§ **About this exercise**
From the opening line of the records through the line bearing "new) = trace s ++ tr", set down every line exactly.

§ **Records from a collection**
(* ===== verification/PubSubDeliver.v ===== *)
(** * Delivery: which subscribers a message reaches, in which order

    The effect of the subscribers on the state is explicit: [act s tr new] is [s] after the calls
    [tr] in which the subscribers published the messages [new].  [publish] reaches the subscribers
    of the topic and then those of each level above it. *)

From Stdlib Require Import Strings.String.
From stdpp Require Import gmap.
From S2P Require Import Prelude Float Cstr ErrorCode Topic Union Json Meta PubSub PubSubTree.

(** ** What the subscribers do to the state *)

Definition with_trace (s : jsdrv_pubsub_s) (tr : list call) : jsdrv_pubsub_s :=
  mk_ps (topics s) (sub_free s) (msg_pend s) (msgs s) (fresh_msg s) (trace s ++ tr) (memory s).
Definition act (s : jsdrv_pubsub_s) (tr : list call) (new : list jsdrvp_msg_s) : jsdrv_pubsub_s :=
  publish_new (with_trace s tr) new.

Lemma with_trace_nil s : with_trace s [] = s.
Proof. destruct s. unfold with_trace. cbn. by rewrite app_nil_r. Qed.

Lemma act_nil s : act s [] [] = s.
Proof. apply with_trace_nil. Qed.

Lemma publish_new_trace new : forall s tr, with_trace (publish_new s new) tr = publish_new (with_trace s tr) new.
Proof. induction new as [|m new IH]; intros s tr; [done|]. cbn. apply IH. Qed.

Lemma with_trace_app s tr tr' : with_trace (with_trace s tr) tr' = with_trace s (tr ++ tr').
Proof. unfold with_trace. cbn. by rewrite app_assoc. Qed.

Lemma act_act s tr tr' new new' : act (act s tr new) tr' new' = act s (tr ++ tr') (new ++ new').
Proof.
  unfold act. rewrite publish_new_trace, with_trace_app. unfold publish_new. by rewrite fold_left_app.
Qed.

(** The parts that stay, and what is added: the new messages, numbered from [fresh_msg]. *)
Lemma act_facts new : forall s tr,
  topics (act s tr new) = topics s /\ sub_free (act s tr new) = sub_free s /\ memory (act s tr new) = memory s
  /\ trace (act s tr new) = trace s ++ tr
  /\ fresh_msg (act s tr new) = (fresh_msg s + length new)%nat
  /\ msg_pend (act s tr new) = msg_pend s ++ seq (fresh_msg s) (length new)
  /\ (forall i, (i < fresh_msg s)%nat -> msgs (act s tr new) !! i = msgs s !! i)
  /\ (forall k m, new !! k = Some m -> msgs (act s tr new) !! (fresh_msg s + k)%nat = Some m)
  /\ (forall i, (fresh_msg s + length new <= i)%nat -> msgs (act s tr new) !! i = msgs s !! i).
Proof.
  induction new as [|m new IH] using rev_ind; intros s tr.
  - unfold act, publish_new. cbn. rewrite app_nil_r. split_and!; try done.
  - destruct (IH s tr) as (H1 & H2 & H3 & H4 & H5 & H6 & H7 & H8 & H9). unfold act, publish_new in *. rewrite fold_left_app.
    set (s1 := fold_left _ _ _) in *. cbn. rewrite length_app. cbn [List.length]. rewrite H5. split_and!; try done; [lia | | | |].
    + rewrite H6, <- app_assoc. f_equal. by rewrite Nat.add_1_r, seq_S.
    + intros i Hi. rewrite lookup_insert_ne by lia. by apply H7.
    + intros k m' Hk. destruct (decide (k = length new)) as [->|Hne].
      * rewrite lookup_app_r, Nat.sub_diag in Hk by lia. injection Hk as <-. apply lookup_insert_eq.
      * rewrite lookup_insert_ne by lia. apply H8. rewrite lookup_app_l in Hk; [done|]. apply lookup_lt_Some in Hk. rewrite length_app in Hk. cbn in Hk. lia.
    + intros i Hi. rewrite lookup_insert_ne by lia. apply H9. lia.
Qed.

Lemma act_topics s tr new : topics (act s tr new) = topics s.
Proof. apply act_facts. Qed.
Lemma act_msg s tr new i : (i < fresh_msg s)%nat -> msgs (act s tr new) !! i = msgs s !! i.
Proof. apply act_facts. Qed.
Lemma act_fresh s tr new : (fresh_msg s <= fresh_msg (act s tr new))%nat.
Proof. destruct (act_facts new s tr) as (_ & _ & _ & _ & -> & _). lia. Qed.
Lemma act_get_topic s tr new t : get_topic (act s tr new) t = get_topic s t.
Proof. unfold get_topic. by rewrite act_topics. Qed.
Lemma act_get_msg s tr new i : (i < fresh_msg s)%nat -> get_msg (act s tr new) i = get_msg s i.
Proof. intros H. unfold get_msg. by rewrite act_msg. Qed.

Lemma get_msg_ok s i m : msgs s !! i = Some m -> get_msg s i = Ok m.
Proof. unfold get_msg. by intros ->. Qed.

(** ** One subscriber *)

(** A message that a subscriber can be called with. *)
Definition deliverable (m : jsdrvp_msg_s) : Prop :=
  is_Some (cstr_at (m_topic m))
  /\ (type (m_value m) = JSDRV_UNION_BIN -> app (m_value m) = JSDRV_PAYLOAD_TYPE_DEVICE -> exists p, payload m = PDevice p).

Section Deliver.
Context (internal_fn : jsdrv_pubsub_subscriber_s -> jsdrvp_msg_s -> Z * list jsdrvp_msg_s).

Definition topic_of (m : jsdrvp_msg_s) : cstr := default [] (cstr_at (m_topic m)).
Definition prefix_of (m : jsdrvp_msg_s) : list Z := match payload m with PDevice p => p | _ => [] end.
Definition internal (sub : jsdrv_pubsub_subscriber_s) : bool := match fn sub with Some _ => negb (is_internal sub =? 0) | None => false end.

(** The call of [sub] with [m], the messages it publishes and its return code. *)
Definition call_of (m : jsdrvp_msg_s) (sub : jsdrv_pubsub_subscriber_s) : list call :=
  match fn sub with
  | None => []
  | Some _ =>
      if negb (is_internal sub =? 0) then [CallInternal sub m]
      else if external_app (app (m_value m)) then [CallExternal sub (topic_of m) (m_value m)]
      else if (type (m_value m) =? JSDRV_UNION_BIN) && (app (m_value m) =? JSDRV_PAYLOAD_TYPE_DEVICE)
      then [CallExternal sub (topic_of m) (jsdrv_union_str (prefix_of m))]
      else []
  end.
Definition sent_by (m : jsdrvp_msg_s) (sub : jsdrv_pubsub_subscriber_s) : list jsdrvp_msg_s :=
  if internal sub then snd (internal_fn sub m) else [].
Definition code_of (m : jsdrvp_msg_s) (sub : jsdrv_pubsub_subscriber_s) : Z :=
  if internal sub then u8 (fst (internal_fn sub m)) else 0.

Lemma subscriber_call_spec s sub i m : msgs s !! i = Some m -> deliverable m ->
  subscriber_call internal_fn s sub i = Ok (code_of m sub, act s (call_of m sub) (sent_by m sub)).
Proof.
  intros Hm [[c Hc] Hd]. unfold subscriber_call, code_of, sent_by, call_of, internal, topic_of, msg_text, text.
  rewrite (get_msg_ok s i m Hm), bind_Ok, Hc. destruct (fn sub); [|by rewrite act_nil].
  destruct (negb (is_internal sub =? 0)); [by destruct (internal_fn sub m)|].
  destruct (external_app (app (m_value m))); [done|].
  destruct ((type (m_value m) =? JSDRV_UNION_BIN) && (app (m_value m) =? JSDRV_PAYLOAD_TYPE_DEVICE)) eqn:E; [|by rewrite act_nil].
  bool_facts. destruct (Hd H H0) as [p Hp]. unfold prefix_of. by rewrite Hp.
Qed.

(** ** All of them *)

Definition receives (f : Z) (m : jsdrvp_msg_s) (sub : jsdrv_pubsub_subscriber_s) : bool :=
  negb (is_same_subscriber sub (from m)) && wants sub f.
Definition receivers (f : Z) (m : jsdrvp_msg_s) (l : list jsdrv_pubsub_subscriber_s) : list jsdrv_pubsub_subscriber_s :=
  List.filter (receives f m) l.

(** The status: the first code that is not zero. *)
Definition first_code (status : Z) (l : list Z) : Z :=
  fold_left (fun status rv => if (status =? 0) && negb (rv =? 0) then rv else status) l status.

Lemma publish_subs_spec i f m : deliverable m -> forall l s status, msgs s !! i = Some m -> (i < fresh_msg s)%nat ->
  publish_subs internal_fn s l i f status
  = Ok (first_code status (map (code_of m) (receivers f m l)),
        act s (flat_map (call_of m) (receivers f m l)) (flat_map (sent_by m) (receivers f m l))).
Proof.
  intros Hd. induction l as [|sub l IH]; intros s status Hm Hi; cbn [publish_subs]; [by rewrite act_nil|].
  rewrite (get_msg_ok s i m Hm), bind_Ok. unfold receivers, receives. cbn [List.filter].
  destruct (is_same_subscriber sub (from m)); cbn [negb andb]; [by apply IH|]. destruct (wants sub f); cbn [negb]; [|by apply IH].
  rewrite (subscriber_call_spec s sub i m Hm Hd), bind_Ok.
  rewrite IH; [|by rewrite act_msg | pose proof (act_fresh s (call_of m sub) (sent_by m sub)); lia]. by rewrite act_act.
Qed.

(** The subscribers along the way to the root, given the nodes. *)
Definition subs_at (ts : list topic_s) (t : tid) : list jsdrv_pubsub_subscriber_s :=
  match ts !! t with Some x => subscribers x | None => [] end.

Lemma publish_loop_spec i f m s0 : deliverable m -> tree_ok (topics s0) -> forall t l, at_path (topics s0) t l ->
  exists nodes, Forall2 (at_path (topics s0)) nodes (prefixes l) /\ forall fuel s status,
    (t < fuel)%nat -> topics s = topics s0 -> msgs s !! i = Some m -> (i < fresh_msg s)%nat ->
    let subs := receivers f m (flat_map (subs_at (topics s0)) nodes) in
    publish_loop internal_fn fuel s (Some t) i f status
    = Ok (first_code status (map (code_of m) subs), act s (flat_map (call_of m) subs) (flat_map (sent_by m) subs)).
Proof.
  intros Hd Ht t l Hp. induction Hp as [|p l y c x Hp IH Hy Hin Hx].
  - exists [root_topic]. split; [constructor; [constructor | constructor]|]. intros fuel s status Hf Hs Hm Hi. cbn [flat_map].
    destruct Ht as ((r & Hr & Hrp) & _). unfold subs_at. rewrite Hr, app_nil_r. destruct fuel as [|fuel]; [lia|]. cbn [publish_loop].
    rewrite (get_topic_ok s _ r) by (by rewrite Hs). rewrite bind_Ok, (publish_subs_spec i f m) by done. rewrite bind_Ok, act_get_topic, (get_topic_ok s _ r) by (by rewrite Hs).
    rewrite bind_Ok, Hrp. by destruct fuel.
  - destruct IH as (nodes & Hn & IH). exists (c :: nodes). split; [rewrite prefixes_snoc; constructor; [by econstructor | done]|].
    intros fuel s status Hf Hs Hm Hi. pose proof Ht as (_ & _ & Hch & _). destruct (Hch p y c Hy Hin) as (Hlt & x' & Hx' & Hpx & _).
    rewrite Hx in Hx'. injection Hx' as <-. destruct fuel as [|fuel]; [lia|]. cbn [publish_loop flat_map]. unfold subs_at at 1 3 5. rewrite Hx.
    rewrite (get_topic_ok s c x) by (by rewrite Hs). rewrite bind_Ok, (publish_subs_spec i f m) by done.
    rewrite bind_Ok, act_get_topic, (get_topic_ok s c x) by (by rewrite Hs). rewrite bind_Ok, Hpx. unfold receivers. rewrite List.filter_app. fold (receivers f m).
    set (r1 := List.filter (receives f m) (subscribers x)). set (tr1 := flat_map (call_of m) r1). set (new1 := flat_map (sent_by m) r1).
    rewrite IH; [|lia | by rewrite act_topics | by rewrite act_msg | pose proof (act_fresh s tr1 new1); lia].
    rewrite act_act, map_app, !flat_map_app. unfold first_code. by rewrite fold_left_app.
Qed.

Lemma publish_spec s t l i f m : tree_ok (topics s) -> at_path (topics s) t l -> msgs s !! i = Some m -> (i < fresh_msg s)%nat -> deliverable m ->
  exists nodes, Forall2 (at_path (topics s)) nodes (prefixes l) /\
    let subs := receivers f m (flat_map (subs_at (topics s)) nodes) in
    publish internal_fn s t i f
    = Ok (first_code 0 (map (code_of m) subs), act s (flat_map (call_of m) subs) (flat_map (sent_by m) subs)).
Proof.
  intros Ht Hp Hm Hi Hd. destruct (publish_loop_spec i f m s Hd Ht t l Hp) as (nodes & Hn & H). exists nodes. split; [done|].
  destruct (at_path_lookup _ _ _ Ht Hp) as [x Hx%lookup_lt_Some]. by apply H.
Qed.
End Deliver.

(** C10. [publish] delivers the message to exactly the subscribers of the topic, then of its parent,
    up to the root, in the order in which they subscribed, leaving out the sender and those whose
    flags do not ask for it; its status is the first return code that is not zero. *)
Theorem publish_reaches internal_fn s t l i f m :
  tree_ok (topics s) -> at_path (topics s) t l -> msgs s !! i = Some m -> (i < fresh_msg s)%nat -> deliverable m ->
  exists nodes s', Forall2 (at_path (topics s)) nodes (prefixes l) /\
    let subs := List.filter (fun a => negb (is_same_subscriber a (from m)) && wants a f) (flat_map (subs_at (topics s)) nodes) in
    publish internal_fn s t i f = Ok (first_code 0 (map (code_of internal_fn m) subs), s')
    /\ trace s' = trace s ++ flat_map (call_of m) subs /\ topics s' = topics s /\ msgs s' !! i = Some m
    /\ msg_pend s' = msg_pend s ++ seq (fresh_msg s) (length (flat_map (sent_by internal_fn m) subs)).
Proof.
  intros Ht Hp Hm Hi Hd. destruct (publish_spec internal_fn s t l i f m Ht Hp Hm Hi Hd) as (nodes & Hn & E). exists nodes. eexists. split; [done|]. split; [exact E|].
  set (subs := receivers f m _). destruct (act_facts (flat_map (sent_by internal_fn m) subs) s (flat_map (call_of m) subs)) as (T & _ & _ & Tr & _ & P & O & _).
  split_and!; try done. by rewrite O.
Qed.

Lemma publish_reaches_witness :
  let a := mk_sub (Some 1%nat) 0 0 2 in let b := mk_sub (Some 2%nat) 0 0 2 in
  let m := mk_msg 0 (str "x" ++ replicate 63 0) (jsdrv_union_i32 5) sub_zero PNone false in
  let s := mk_ps [mk_node [] None None None [1%nat] [a]; mk_node (str "x") None None (Some 0%nat) [] [b]] [] [] {[0%nat := m]} 1 [] ∅ in
  exists s', publish (fun _ _ => (0, [])) s 1%nat 0%nat 0 = Ok (0, s')
    /\ trace s' = [CallExternal b (str "x") (jsdrv_union_i32 5); CallExternal a (str "x") (jsdrv_union_i32 5)].
Proof.
  cbv zeta. set (a := mk_sub (Some 1%nat) 0 0 2). set (b := mk_sub (Some 2%nat) 0 0 2). set (m := mk_msg 0 _ _ _ _ _). set (s := mk_ps _ _ _ _ _ _ _).
  assert (tree_ok (topics s)) as Ht.
  { pose proof (add_leaf_ok [mk_node [] None None None [] [a]] 0 (mk_node [] None None None [] [a]) (str "x")) as H. cbn in H.
    eapply same_shape_ok; [|apply H; [by apply tree_one | done | unfold level_ok; cbn; lia | by repeat constructor | by intros c y ?%not_elem_of_nil]].
    by repeat constructor. }
  destruct (publish_reaches (fun _ _ => (0, [])) s 1 [str "x"] 0 0 m Ht) as (nodes & s' & Hn & E & _); [| done | cbn; lia | by split; [eexists|] |].
  - apply (at_child (topics s) 0 [] (mk_node [] None None None [1%nat] [a]) 1 (mk_node (str "x") None None (Some 0%nat) [] [b])); [constructor | done | cbn; set_solver | done].
  - eexists. split; [vm_compute; reflexivity|]. vm_compute. reflexivity.
Defined.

§ **Task answer**
(* ===== verification/PubSubDeliver.v ===== *)
(** * Delivery: which subscribers a message reaches, in which order

    The effect of the subscribers on the state is explicit: [act s tr new] is [s] after the calls
    [tr] in which the subscribers published the messages [new].  [publish] reaches the subscribers
    of the topic and then those of each level above it. *)

From Stdlib Require Import Strings.String.
From stdpp Require Import gmap.
From S2P Require Import Prelude Float Cstr ErrorCode Topic Union Json Meta PubSub PubSubTree.

(** ** What the subscribers do to the state *)

Definition with_trace (s : jsdrv_pubsub_s) (tr : list call) : jsdrv_pubsub_s :=
  mk_ps (topics s) (sub_free s) (msg_pend s) (msgs s) (fresh_msg s) (trace s ++ tr) (memory s).
Definition act (s : jsdrv_pubsub_s) (tr : list call) (new : list jsdrvp_msg_s) : jsdrv_pubsub_s :=
  publish_new (with_trace s tr) new.

Lemma with_trace_nil s : with_trace s [] = s.
Proof. destruct s. unfold with_trace. cbn. by rewrite app_nil_r. Qed.

Lemma act_nil s : act s [] [] = s.
Proof. apply with_trace_nil. Qed.

Lemma publish_new_trace new : forall s tr, with_trace (publish_new s new) tr = publish_new (with_trace s tr) new.
Proof. induction new as [|m new IH]; intros s tr; [done|]. cbn. apply IH. Qed.

Lemma with_trace_app s tr tr' : with_trace (with_trace s tr) tr' = with_trace s (tr ++ tr').
Proof. unfold with_trace. cbn. by rewrite app_assoc. Qed.

Lemma act_act s tr tr' new new' : act (act s tr new) tr' new' = act s (tr ++ tr') (new ++ new').
Proof.
  unfold act. rewrite publish_new_trace, with_trace_app. unfold publish_new. by rewrite fold_left_app.
Qed.

(** The parts that stay, and what is added: the new messages, numbered from [fresh_msg]. *)
Lemma act_facts new : forall s tr,
  topics (act s tr new) = topics s /\ sub_free (act s tr new) = sub_free s /\ memory (act s tr new) = memory s
  /\ trace (act s tr new) = trace s ++ tr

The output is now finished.